HPC System Administrator

Apr 05, 2017
Institution Type
Four-Year Institution
About The Unit: The University of Chicago Research Computing Center (RCC), a unit in the Office of the Vice President for Research and for National Laboratories (OVPRNL), provides high-end research computing resources to researchers at the University of Chicago. It is dedicated to enabling research by providing access to centrally managed High Performance Computing (HPC), storage, and visualization resources. These resources include hardware, software, high-level scientific and technical user support, and the education and training required to help researchers make full use of modern HPC technology and local and national supercomputing resources. The Office of the Vice President for Research and for National Laboratories oversees the conduct of sponsored research, technology transfer, research program development, multi-institutional research institutes, national laboratory board, and contract management functions. OVPRNL supports the development and coordination of research-related communications and educational programs at The University of Chicago. OVPRNL oversees the management of two Department of Energy contracts for Argonne National Laboratory and Fermi National Accelerator Laboratory. When combined with the Lab R&D budgets, the office oversees approximately $1.4 billion in sponsored research. OVPRNL works closely with individual scholars, departments, and divisions to encourage, seed, and coalesce research across the University, Argonne, and Fermilab campuses.

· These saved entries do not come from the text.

(* ===== verification/ApplyJob.v ===== *)
(** * Applying a merged branch to Proxmox

    intent/apply_job.py (with [tag_pending_deletion] of proxmox_tags.py and
    [stamp_intent_state] of intent_writes.py): the job that walks the changed
    virtual machines and firewall objects of a branch.  Creations and updates
    are sent to the backend; a deletion only becomes a request that somebody
    else has to authorise.

    The world is an environment [E] with a log of what was done, the last
    first. *)
From Stdlib Require Import ZArith Lia Ascii String.
From stdpp Require Import base list sets strings pretty.
From S2P Require Import Prelude Effects SyncModes StageExec VmObjects Text IntentDiffs IntentPayload.
From S2P Require Import BackendRegistration FirewallPush FirewallIntent.

(** ** Data *)

(** The user of the job: the name and the permissions. *)
Record apply_actor := mkActor { aa_username : string; aa_has_perm : string -> bool }.

Record apply_job := mkApplyJob {
  aj_branch : Branch; aj_firewall : option FwChanges; aj_actor : option apply_actor; aj_run_uuid : string
}.

Inductive apply_state := queued | running | succeeded | failed_state | partial.

(** One entry of [per_vm_results]. *)
Record result_entry := mkEntry {
  en_vmid : pyval; en_op : string; en_kind : string; en_status : string; en_message : string;
  en_upid : pyval; en_deletion_request : option Z
}.
(** * lightning/mydump/reader.go: the dump-file readers

    A shallow embedding of [decodeCharacterSet], [getInsertStatementHeader],
    [MDDataReader] and [RegionReader], followed by the properties of the
    chunked reading of [INSERT INTO ... VALUES] dump files.

    Conventions of the embedding:
    - a Go [[]byte] or [string] is a [list byte];
    - an [int64] is a [Z], with the wrap-around of the arithmetic written
      out ([wrap64]);
    - a dump file is its content: the file exists, can be read and does
      not change; the [*os.File] of a reader is a record holding that
      content, the descriptor offset and whether the descriptor has been
      closed;
    - the mutable reader structs are passed and returned explicitly;
    - a Go function that can panic or loop forever returns an [outcome]. *)

From Stdlib Require Import Strings.String Strings.Byte.
From Stdlib Require Import ZArith List Bool Lia ZifyBool.
Import ListNotations.
Local Open Scope Z_scope.

(** ** Bytes, integers, errors *)

Definition bytes := list byte.

(** [[]byte("...")] *)
Definition B (s : string) : bytes := list_byte_of_string s.

Definition code (b : byte) : Z := Z.of_N (Byte.to_N b).

Definition len {A : Type} (s : list A) : Z := Z.of_nat (length s).

Definition wrap64 (z : Z) : Z := (z + 2 ^ 63) mod 2 ^ 64 - 2 ^ 63.
Definition add64 (a b : Z) : Z := wrap64 (a + b).
Definition sub64 (a b : Z) : Z := wrap64 (a - b).
Definition shl64 (a : Z) (n : Z) : Z := wrap64 (Z.shiftl a n).

Inductive error : Type :=
| EOF                          (* io.EOF *)
| ErrClosed                    (* os.ErrClosed: the descriptor was closed before *)
| EINVAL                       (* lseek to a negative offset *)
| ErrInsertStatementNotFound
| errInvalidSchemaEncoding
| ErrUnsupportedEncoding (characterSet : string)
| ErrTransform (msg : string)  (* an error of the x/text transformer *)
| Trace (e : error).           (* errors.Trace: the error with a stack frame *)

(** [errors.Cause] *)
Fixpoint Cause (e : error) : error :=
  match e with
  | Trace e' => Cause e'
  | _ => e
  end.

Inductive result (A : Type) : Type :=
| Ok (a : A)
| Err (e : error).
Arguments Ok {A} a.
Arguments Err {A} e.

Inductive panic : Type :=
| NilReader      (* method call on the nil *bufio.Reader *)
| MakeSlice      (* makeslice: cap out of range *)
| SliceBounds    (* slice bounds out of range *)
| IndexRange.    (* index out of range *)

Inductive outcome (A : Type) : Type :=
| Ret (a : A)
| Panic (p : panic)
| Diverge.       (* the call never returns *)
Arguments Ret {A} a.
Arguments Panic {A} p.
Arguments Diverge {A}.

Definition bind {A C : Type} (m : outcome A) (k : A -> outcome C) : outcome C :=
  match m with
  | Ret a => k a
  | Panic p => Panic p
  | Diverge => Diverge
  end.

Notation "x <- m ;; k" := (bind m (fun x => k))
  (at level 61, m at next level, right associativity).

(** ** Package bytes / strings *)

Fixpoint Equal (a b : bytes) : bool :=
  match a, b with
  | [], [] => true
  | x :: a', y :: b' => Byte.eqb x y && Equal a' b'
  | _, _ => false
  end.

(** [bytes.HasPrefix(s, prefix)]:
    [len(s) >= len(prefix) && Equal(s[:len(prefix)], prefix)] *)
Definition HasPrefix (s prefix : bytes) : bool :=
  (length prefix <=? length s)%nat && Equal (firstn (length prefix) s) prefix.

(** [bytes.HasSuffix(s, suffix)]:
    [len(s) >= len(suffix) && Equal(s[len(s)-len(suffix):], suffix)] *)
Definition HasSuffix (s suffix : bytes) : bool :=
  (length suffix <=? length s)%nat
  && Equal (skipn (length s - length suffix) s) suffix.

(** The white space of [unicode.IsSpace], as UTF-8 byte sequences.
    One byte: U+0009..U+000D and U+0020.  Two bytes: U+0085 (C2 85) and
    U+00A0 (C2 A0).  Three bytes: U+1680 (E1 9A 80), U+2000..U+200A
    (E2 80 80..8A), U+2028, U+2029, U+202F (E2 80 A8/A9/AF), U+205F
    (E2 81 9F) and U+3000 (E3 80 80). *)
Definition space1 (b0 : byte) : bool :=
  let c := code b0 in ((9 <=? c) && (c <=? 13)) || (c =? 32).

Definition space2 (b0 b1 : byte) : bool :=
  (code b0 =? 194) && ((code b1 =? 133) || (code b1 =? 160)).

Definition space3 (b0 b1 b2 : byte) : bool :=
  let c0 := code b0 in
  let c1 := code b1 in
  let c2 := code b2 in
  ((c0 =? 225) && (c1 =? 154) && (c2 =? 128))
  || ((c0 =? 226) && (c1 =? 128)
      && (((128 <=? c2) && (c2 <=? 138)) || (c2 =? 168) || (c2 =? 169) || (c2 =? 175)))
  || ((c0 =? 226) && (c1 =? 129) && (c2 =? 159))
  || ((c0 =? 227) && (c1 =? 128) && (c2 =? 128)).

(** [TrimLeftFunc(s, unicode.IsSpace)]: [utf8.DecodeRune] yields a white
    space rune exactly when [s] starts with one of the sequences above (an
    invalid byte decodes to U+FFFD, which is no space). *)
Fixpoint trimLeftSpace (s : bytes) : bytes :=
  match s with
  | [] => []
  | b0 :: s1 =>
    if space1 b0 then trimLeftSpace s1
    else
      match s1 with
      | [] => s
      | b1 :: s2 =>
        if space2 b0 b1 then trimLeftSpace s2
        else
          match s2 with
          | [] => s
          | b2 :: s3 => if space3 b0 b1 b2 then trimLeftSpace s3 else s
          end
      end
  end.

(** [TrimRightFunc(s, unicode.IsSpace)] on the reversed sequence:
    [utf8.DecodeLastRune] yields a white space rune exactly when the
    sequence ends with one of the sequences above. *)
Fixpoint trimRightSpaceRev (r : bytes) : bytes :=
  match r with
  | [] => []
  | b0 :: r1 =>
    if space1 b0 then trimRightSpaceRev r1
    else
      match r1 with
      | [] => r
      | b1 :: r2 =>
        if space2 b1 b0 then trimRightSpaceRev r2
        else
          match r2 with
          | [] => r
          | b2 :: r3 => if space3 b2 b1 b0 then trimRightSpaceRev r3 else r
          end
      end
  end.

(** [bytes.TrimSpace] and [strings.TrimSpace]: the ASCII fast path and the
    fall-back to [TrimFunc(s, unicode.IsSpace)] compute the same slice. *)
Definition TrimSpace (s : bytes) : bytes :=
  rev (trimRightSpaceRev (rev (trimLeftSpace s))).

(** The last byte of a non-empty slice, [s[len(s)-1]]. *)
Definition lastByte (s : bytes) : option byte :=
  match rev s with
  | [] => None
  | b :: _ => Some b
  end.

(** [s[len(s)-1] = c] on a non-empty slice. *)
Definition setLast (s : bytes) (c : byte) : bytes := removelast s ++ [c].

(** ** insStmtRegex = [(?i)INSERT INTO .* VALUES]

    Matching is done on bytes.  Under [(?i)] a letter matches both of its
    cases, and [S] also matches U+017F (LATIN SMALL LETTER LONG S, C5 BF),
    the third member of its folding orbit; no other letter of the pattern
    has one.  [.] matches any rune but the newline, an invalid byte
    included; as the literal after [.*] starts with an ASCII byte, [.*]
    may stop before any byte. *)

Definition isUpper (p : byte) : bool := (65 <=? code p) && (code p <=? 90).

Definition eqFold (c p : byte) : bool :=
  Byte.eqb c p || (isUpper p && (code c =? code p + 32)).

(** Match the literal [p] (written in upper case) at the start of [s];
    returns what follows the match. *)
Fixpoint matchLit (p : bytes) (s : bytes) : option bytes :=
  match p with
  | [] => Some s
  | pc :: p' =>
    match s with
    | [] => None
    | c :: s1 =>
      if eqFold c pc then matchLit p' s1
      else if Byte.eqb pc "S"%byte then
        match s1 with
        | d :: s2 => if (code c =? 197) && (code d =? 191) then matchLit p' s2 else None
        | [] => None
        end
      else None
    end
  end.

Definition nl : byte := "010"%byte.

(** [ VALUES] matched with an empty [.*], and [.* VALUES] anchored at
    [s], greedy: the end of the match, counted from the start of [s]. *)
Definition matchValuesHere (s : bytes) : option nat :=
  match matchLit (B " VALUES") s with
  | Some rest => Some (length s - length rest)%nat
  | None => None
  end.

Fixpoint matchDotStarValues (s : bytes) : option nat :=
  match s with
  | [] => matchValuesHere s
  | c :: s' =>
    if Byte.eqb c nl then matchValuesHere s
    else
      match matchDotStarValues s' with
      | Some n => Some (S n)
      | None => matchValuesHere s
      end
  end.

(** The whole pattern anchored at [s]: the length of the match. *)
Definition matchHere (s : bytes) : option nat :=
  match matchLit (B "INSERT INTO ") s with
  | Some rest =>
    match matchDotStarValues rest with
    | Some n => Some (length s - length rest + n)%nat
    | None => None
    end
  | None => None
  end.

(** [insStmtRegex.FindStringIndex(s)], counting from offset [i]: the
    leftmost match. *)
Fixpoint findFrom (s : bytes) (i : nat) : option (nat * nat) :=
  match matchHere s with
  | Some n => Some (i, (i + n)%nat)
  | None =>
    match s with
    | [] => None
    | _ :: s' => findFrom s' (S i)
    end
  end.

Definition FindStringIndex (s : bytes) : option (nat * nat) := findFrom s 0%nat.

(** ** bufio: the successive results of [ReadBytes('\n')] / [ReadString('\n')]

    [readLines data []] lists what the successive calls return on a reader
    over [data]: every line with its delimiter and a nil error, then the
    bytes after the last delimiter (possibly none) with [io.EOF]. *)
Fixpoint readLines (data : bytes) (cur : bytes) : list (bytes * bool) :=
  match data with
  | [] => [(cur, true)]
  | b :: rest =>
    if Byte.eqb b nl then (cur ++ [b], false) :: readLines rest []
    else readLines rest (cur ++ [b])
  end.

(** ** decodeCharacterSet

    The three library functions it calls are parameters: [utf8.Valid],
    [simplifiedchinese.GB18030.NewDecoder().Bytes] and
    [bytes.ContainsRune] for U+FFFD. *)
Section CharacterSet.

Variable utf8_Valid : bytes -> bool.
Variable GB18030_Bytes : bytes -> result bytes.
Variable ContainsRuneError : bytes -> bool.

(** The [case "gb18030"] arm, also reached by [fallthrough]. *)
Definition decodeGB18030 (data : bytes) : result bytes :=
  match GB18030_Bytes data with
  | Err err => Err (Trace err)
  | Ok decoded =>
    if ContainsRuneError decoded then Err errInvalidSchemaEncoding
    else Ok decoded
  end.

Definition decodeCharacterSet (data : bytes) (characterSet : string)
  : result bytes :=
  if (characterSet =? "binary")%string then Ok data
  else if ((characterSet =? "auto") || (characterSet =? "utf8mb4"))%string then
    if utf8_Valid data then Ok data
    else if (characterSet =? "utf8mb4")%string then Err errInvalidSchemaEncoding
    else decodeGB18030 data
  else if (characterSet =? "gb18030")%string then decodeGB18030 data
  else Err (ErrUnsupportedEncoding characterSet).

End CharacterSet.

(** ** os.File *)

Record File : Type := mkFile {
  f_data : bytes;     (* the content of the file *)
  f_off : Z;          (* the offset of the descriptor *)
  f_closed : bool     (* Close has been called *)
}.

Definition os_Open (content : bytes) : File :=
  {| f_data := content; f_off := 0; f_closed := false |}.

(** [f.Seek(offset, io.SeekStart)]; seeking past the end is no error. *)
Definition Seek_Start (f : File) (offset : Z) : File * option error :=
  if f_closed f then (f, Some ErrClosed)
  else if offset <? 0 then (f, Some EINVAL)
  else ({| f_data := f_data f; f_off := offset; f_closed := false |}, None).

(** [f.Seek(0, io.SeekCurrent)] *)
Definition Seek_Current (f : File) : result Z :=
  if f_closed f then Err ErrClosed else Ok (f_off f).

Unit Job Summary: HPC System Administrator: The University of Chicago is seeking a highly qualified HPC system administrator to join its system and operation team that builds and manages RCC HPC systems and facility operations. The individual in this position will be involved in the procurement and management of HPC hardware and software. The responsibilities include but are not limited to: - Installing, configuring, and maintaining large computer clusters/servers and software. - Day-to-day operations of the systems including systems administration, monitoring and storage performance up to and including network components. - Management of the system's network switch, parallel file system and HPC software stack and tools. - Configuration of the scheduling and queuing system. - Diagnosing and resolving system operational problems quickly and effectively. - Coordinating with vendors to resolve hardware and software problems. - Assist users with access and other help desk ticket requests or issues. - Building and deploying open source software and software from vendors/partners. - Providing reliable and efficient backups/restores for all managed systems. - Documenting system administration procedures for routine and complex tasks. - Maintaining and monitoring the security of the HPC systems and servers. - Other duties as assigned.

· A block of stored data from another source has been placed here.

(* ===== verification/_CoqProject ===== *)
-Q . S2P
Prelude.v
Redis.v
Slices.v
Database.v
SeqAllocator.v
LeasedAllocator.v
IngestSeq.v
Proto.v
Tenant.v
RateLimit.v
HookCircuit.v
PluginPlatform.v
Validation.v
OperationPolicy.v
EventHandler.v
Retention.v
Submission.v
Send.v
WalReplay.v
Persistence.v
WriterStore.v
WriterEvents.v
WriterRedelivery.v
ReadReceipt.v
ConversationStore.v
Unread.v
ReceiptService.v
MemberPages.v
ConversationRows.v
Conversation.v
ConversationList.v
ConversationEvents.v
Archive.v
ArchiveOnce.v
GatewayLease.v
Keyspace.v
OnlineStore.v
OnlineAdmission.v
OnlineIndex.v
OnlineService.v
TenantKick.v
GatewaySweep.v
SweepSessions.v
SyncPages.v
StorageReader.v
EventReader.v
SyncOrchestrator.v
SyncCatchUp.v
SyncReader.v
SyncEvents.v
SyncSnapshot.v
SyncListing.v
SyncCursor.v
SyncService.v
PushTypes.v
PushRouter.v
PushRouterFacts.v
PushPings.v
PushWorker.v
PushWorkerFacts.v
PushDelivery.v
GatewaySubscriptions.v
GatewayPush.v
GatewayPushFacts.v
GatewayReach.v
OfflinePush.v
MobilePush.v
OfflinePushFacts.v
NotifyPolicy.v
Lemma allocate_end n ck tr t st r o st' r' :
  allocate (cfg_of n) (tr + off n) t st r ck = (o, st', r') ->
  alloc_end n ck tr t st r o st' r'.
Proof.
  unfold allocate.
  set (fast := match st !! ck with Some _ => _ | None => _ end).
  destruct fast as [[v cs']|] eqn:Ef; unfold fast in Ef; clear fast.
  - intros; simplify_eq.
    destruct (st !! ck) as [cs|] eqn:Hc; [|done]. case_decide; [|done].
    destruct (take_next (segment cs)) as [[v'|] seg'] eqn:Ht; simplify_eq.
    by eapply (end_fast _ _ _ _ _ _ _ _ _ cs
      (mkConv seg' (fencing_token cs) (local_valid_until_ms cs))).
  - clear Ef. destruct (acquire_and_refill _ _ _ _ _ _ _) as [a r1] eqn:Ea.
    destruct a as [[tok start end_|]|e].
    + destruct (take_next (range_new start end_)) as [[v|] seg'] eqn:Ht; intros; simplify_eq.
      * eapply end_granted with (cs' := mkConv seg' tok _);
          [exact Ea|exact Ht| |done|done]. simpl.
        etrans; [apply sat_add_le|]. pose proof (cfg_margin_ttl n). simpl in *.
        unfold sat_sub in *. lia.
      * by eapply end_none; [exact Ea|right|].
    + intros; simplify_eq. by eapply end_none; [exact Ea|right|].
    + intros; simplify_eq. by eapply end_none; [exact Ea|left|].
Qed.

Unit Education: Bachelor's degree in Computer Science or closely related field OR at least five years experience in HPC system administration or managing large HPC clusters required.

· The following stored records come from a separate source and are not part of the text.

(* ===== verification/Proto.v ===== *)
(** * Messages and events on the wire

    The protocol messages the modelled services read and write. The protocol
    crate is generated and not part of the repository; the message record is the
    one crates/flare-im-contracts/src/message/convert.rs converts field by field,
    the events those flare-orchestrator/src/domain/builder/event_builder.rs
    builds. An enum-typed field is an [i32] on the wire: a code the enum does not
    define is [None] here. *)

From S2P Require Import Prelude.
From stdpp Require Import base gmap strings list.
From Stdlib Require Import ZArith.

Definition wire (E : Type) : Type := option E.

(** ** Message content *)

Record AppCardContent := mkAppCard {
  app_id : string;
  card_type : string;
  payload_schema : string;
  title : string;
  summary : string;
  payload : string;
  subtitle : string;
  thumbnail_url : string;
  actions : list string;
  card_attributes : gmap string string;
}.

(** A mention: whether it is of everybody ([MentionType::All]), and whom it names. *)
Record Mention := mkMention {
  mention_all : bool;
  mention_user_id : string;
  mention_user_ids : list string;
}.

Record NotificationContent := mkNotice {
  persistent : bool;
  notice_title : string;
  notice_body : string;
  show_in_list : bool;
  show_badge : bool;
  play_sound : bool;
}.

(** [message_content::Content]: the variants the services match on, with the
    fields they read. *)
Inductive Content :=
  | Text (text : string) (mentions : list Mention)
  | RichText
  | Image
  | Video
  | Audio
  | File
  | Location
  | Card
  | Sticker
  | Emoji
  (** [quote.current_content]: a [MessageContent], itself an optional content *)
  | Quote (current_content : option (option Content))
  | LinkCard
  | Forward
  | Thread
  | AppCard (card : AppCardContent)
  | ImageGroup
  | System (event_kind : string)
  | Notification (notice : NotificationContent)
  | Custom (type_ : string)
  | Placeholder.

Definition MessageContent : Type := option Content.

(** ** Retention *)

Inductive RetentionMode := ModeUnspecified | ModeNone | ModeAfterRead.
Inductive RetentionTrigger := TriggerUnspecified | TriggerAfterRead.
Inductive ContentVisibility := VisUnspecified | Available | Hidden | Redacted | VisPurged.
Inductive MessageRetentionLifecycle :=
  LifeUnspecified | LifeNone | Active | Scheduled | Expired | Purged.

Record MessageRetentionPolicy := mkRetentionPolicy {
  mode : wire RetentionMode;
  trigger : wire RetentionTrigger;
  expire_after_seconds : option Z;
  policy_expire_at : option Z;
  visibility_after_expiration : wire ContentVisibility;
  policy_attributes : gmap string string;
}.

Record MessageRetentionState := mkRetentionState {
  lifecycle : wire MessageRetentionLifecycle;
  visibility : wire ContentVisibility;
  first_triggered_at : option Z;
  expire_at : option Z;
  expired_at : option Z;
  purged_at : option Z;
  triggered_by_user_id : option string;
}.

(** ** Messages *)

Inductive MessageStatus :=
  StatusUnspecified | Created | Sent | Persisted | Failed | Recalled | Deleted.
Inductive MessageSource := SrcUnspecified | SrcUser | SrcSystem | SrcBot | SrcAdmin.
(** [MessageType]: the types the services name, and the code of any other. *)
Inductive MessageType :=
  | TypeUnspecified | TypeText | TypeImage | TypeVideo | TypeAudio | TypeFile | TypeLocation
  | TypeCard | TypeCustom | TypeSticker | TypeEmoji | TypeSystem | TypeNotification | TypeForward
  | TypeLinkCard | TypeAppCard | TypeRichText | TypeImageGroup | TypeQuote | TypePlaceholder
  | TypeOther (code : Z).

#[export] Instance MessageStatus_eq_dec : EqDecision MessageStatus.
Proof. solve_decision. Defined.
#[export] Instance MessageSource_eq_dec : EqDecision MessageSource.
Proof. solve_decision. Defined.
#[export] Instance MessageType_eq_dec : EqDecision MessageType.
Proof. solve_decision. Defined.
#[export] Instance ContentVisibility_eq_dec : EqDecision ContentVisibility.
Proof. solve_decision. Defined.
#[export] Instance Lifecycle_eq_dec : EqDecision MessageRetentionLifecycle.
Proof. solve_decision. Defined.

Record Message := mkMessage {
  server_id : string;
  conversation_id : string;
  client_msg_id : string;
  sender_id : string;
  source : wire MessageSource;
  conversation_seq : Z;
  created_at : Z;
  conversation_type : Z;
  message_type : MessageType;
  message_seq : option Z;
  channel_id : string;
  sender_name : string;
  sender_avatar : string;
  thread_id : option string;
  content : option MessageContent;
  status : wire MessageStatus;
  retention_policy : option MessageRetentionPolicy;
  retention_state : option MessageRetentionState;
  offline_push_info : option string;
  attributes : gmap string string;
  extensions : gmap string string;
}.

(** [Message::default()], addressed. *)
Definition plain_message (server_id conversation_id sender_id : string) : Message :=
  mkMessage server_id conversation_id "" sender_id (Some SrcUnspecified) 0 0 0 TypeUnspecified None
    "" "" "" None None (Some StatusUnspecified) None None None ∅ ∅.

(** ** Events *)

Inductive EventType :=
  | EtUnspecified | EventMessage | EventMessageRecall | EventMessageEdit | EventMessageDelete
  | EventReadReceipt | EventConversationUpdate | EventConversationDelete | EventReaction
  | EventPin | EventUnpin | EventMark | EventUnmark | EventMessageRetentionScheduled
  | EventMessageRetentionExpired | EventMessageRetentionPurged | EventCustom
  | EventMessagePluginState.

#[export] Instance EventType_eq_dec : EqDecision EventType.
Proof. solve_decision. Defined.

(** The values of [DeleteType] and [DeleteScope]. *)
Inductive DeleteType := DelUnspecified | Soft | Hard.
Inductive DeleteScope := ScopeUnspecified | UserPrivate | ConversationGlobal.

#[export] Instance DeleteType_eq_dec : EqDecision DeleteType.
Proof. solve_decision. Defined.
#[export] Instance DeleteScope_eq_dec : EqDecision DeleteScope.
Proof. solve_decision. Defined.

Record MessageRecallEvent := mkRecall {
  recall_server_msg_id : string;
  recall_reason : string;
  time_limit_seconds : option Z;
  allow_admin_recall : option bool;
}.

Record MessageEditEvent := mkEdit {
  edit_server_msg_id : string;
  new_content : option MessageContent;
  edit_reason : string;
  show_edited_mark : bool;
}.

Record MessageDeleteEvent := mkDelete {
  delete_server_msg_id : string;
  delete_type : option (wire DeleteType);
  delete_scope : option (wire DeleteScope);
  target_user_id : option string;
}.

Record ReadReceiptEvent := mkRead {
  read_conversation_id : string;
  read_seq : Z;
  read_user_id : string;
  message_ids : list string;
  read_at : option Z;
}.

Record CustomEvent := mkCustom {
  namespace : string;
  name : string;
  custom_attributes : gmap string string;
}.

Record PluginStateEvent := mkPluginState {
  state_server_msg_id : string;
  plugin_id : string;
  entity : string;
  version : Z;
  values_json : string;
}.

(** [event::Payload] *)
Inductive Payload :=
  | PMessage (server_msg_id : string)
  | PRecall (recall : MessageRecallEvent)
  | PEdit (edit : MessageEditEvent)
  | PDelete (delete : MessageDeleteEvent)
  | PRead (read : ReadReceiptEvent)
  | PReaction (server_msg_id user_id emoji : string)
  | PPin (server_msg_id pinned_by : string)
  | PUnpin (server_msg_id unpinned_by : string)
  | PMark (server_msg_id user_id : string)
  | PUnmark (server_msg_id user_id : string)
  | PCustom (custom : CustomEvent)
  | PConversation
  | PConversationDelete
  | PRetentionScheduled
  | PRetentionExpired
  | PRetentionPurged
  | PPluginState (state : PluginStateEvent).

Record Event := mkEvent {
  ev_conversation_id : string;
  ev_conversation_seq : Z;
  ev_type : wire EventType;
  ev_created_at : Z;
  event_id : string;
  ev_request_id : option string;
  ev_payload : option Payload;
}.

Definition with_payload (e : Event) (p : Payload) : Event :=
  mkEvent (ev_conversation_id e) (ev_conversation_seq e) (ev_type e) (ev_created_at e)
    (event_id e) (ev_request_id e) (Some p).

Definition with_seq (e : Event) (seq : Z) : Event :=
  mkEvent (ev_conversation_id e) seq (ev_type e) (ev_created_at e)
    (event_id e) (ev_request_id e) (ev_payload e).

(** ** Request contexts *)

Inductive SignedActorType := ActUser | ActTenantAdmin | ActSystem | ActService | ActStaff | ActGuest.
Inductive ActorType := CtxUser | CtxGuest | CtxService | CtxTenantAdmin | CtxStaff | CtxSystem | CtxUnspecified.

#[export] Instance SignedActorType_eq_dec : EqDecision SignedActorType.
Proof. solve_decision. Defined.

(** The claims of a verified [x-flare-ctx] context the services read. *)
Record SignedContextClaims := mkClaims {
  kid : string;
  actor_type : SignedActorType;
  actor_id : string;
  claims_tenant_id : string;
  roles : list string;
  credential_id : option string;
  request_id : string;
}.

(** [Ctx]: the claims of a signed context, and the legacy metadata. *)
Record Ctx := mkCtx {
  ctx_claims : option SignedContextClaims;
  ctx_user_id : option string;
  ctx_actor : option (ActorType * string);
  ctx_tenant_id : option string;
  ctx_device_id : option string;
}.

Unit Experience: - A minimum of three years of full time Linux system administration experience in a large distributed computing environment required. - Experience with installing, configuring, and maintaining job management support tools (such as Moab, TORQUE, SLURM, PBS, etc) required. - Experience installing MPI libraries and OpenMP required. - Experience with operating system deployment tools (e.g.: XCAT, ROCKS) preferred. - Experience configuring, administering, and supporting storage subsystems (e.g.: IBM, NetApp, DataDirect Network, LSI, etc.) preferred. - Experience with one or more distributed file systems (Lustre, Gluster, GPFS, GFS, IBRIX, PVFS, etc.) required. - Direct experience working with Infiniband (must at least be able to demonstrate a working knowledge of Infiniband concepts, OFED layers, sub-net managers) required. - Experience configuring, installing, tuning and maintaining scientific application software preferred. - At least two years experience in providing support for Linux HPC cluster used for scientific research preferred. - Experience supporting HPC compilers and libraries preferred. - Scientific programming experience preferred. - Experience configuring, installing, maintaining and/or using performance monitoring and optimization tools preferred.

Unit Job Function Competencies: -Excellent interpersonal and communication skills required. -Ability to plan, organize, prioritize tasks, and complete assigned projects with minimal supervision required. -Ability to develop and maintain programs and scripts that aid in the operation and automation of administrative tasks using various shell and scripting languages (Bash, Perl, Python) required.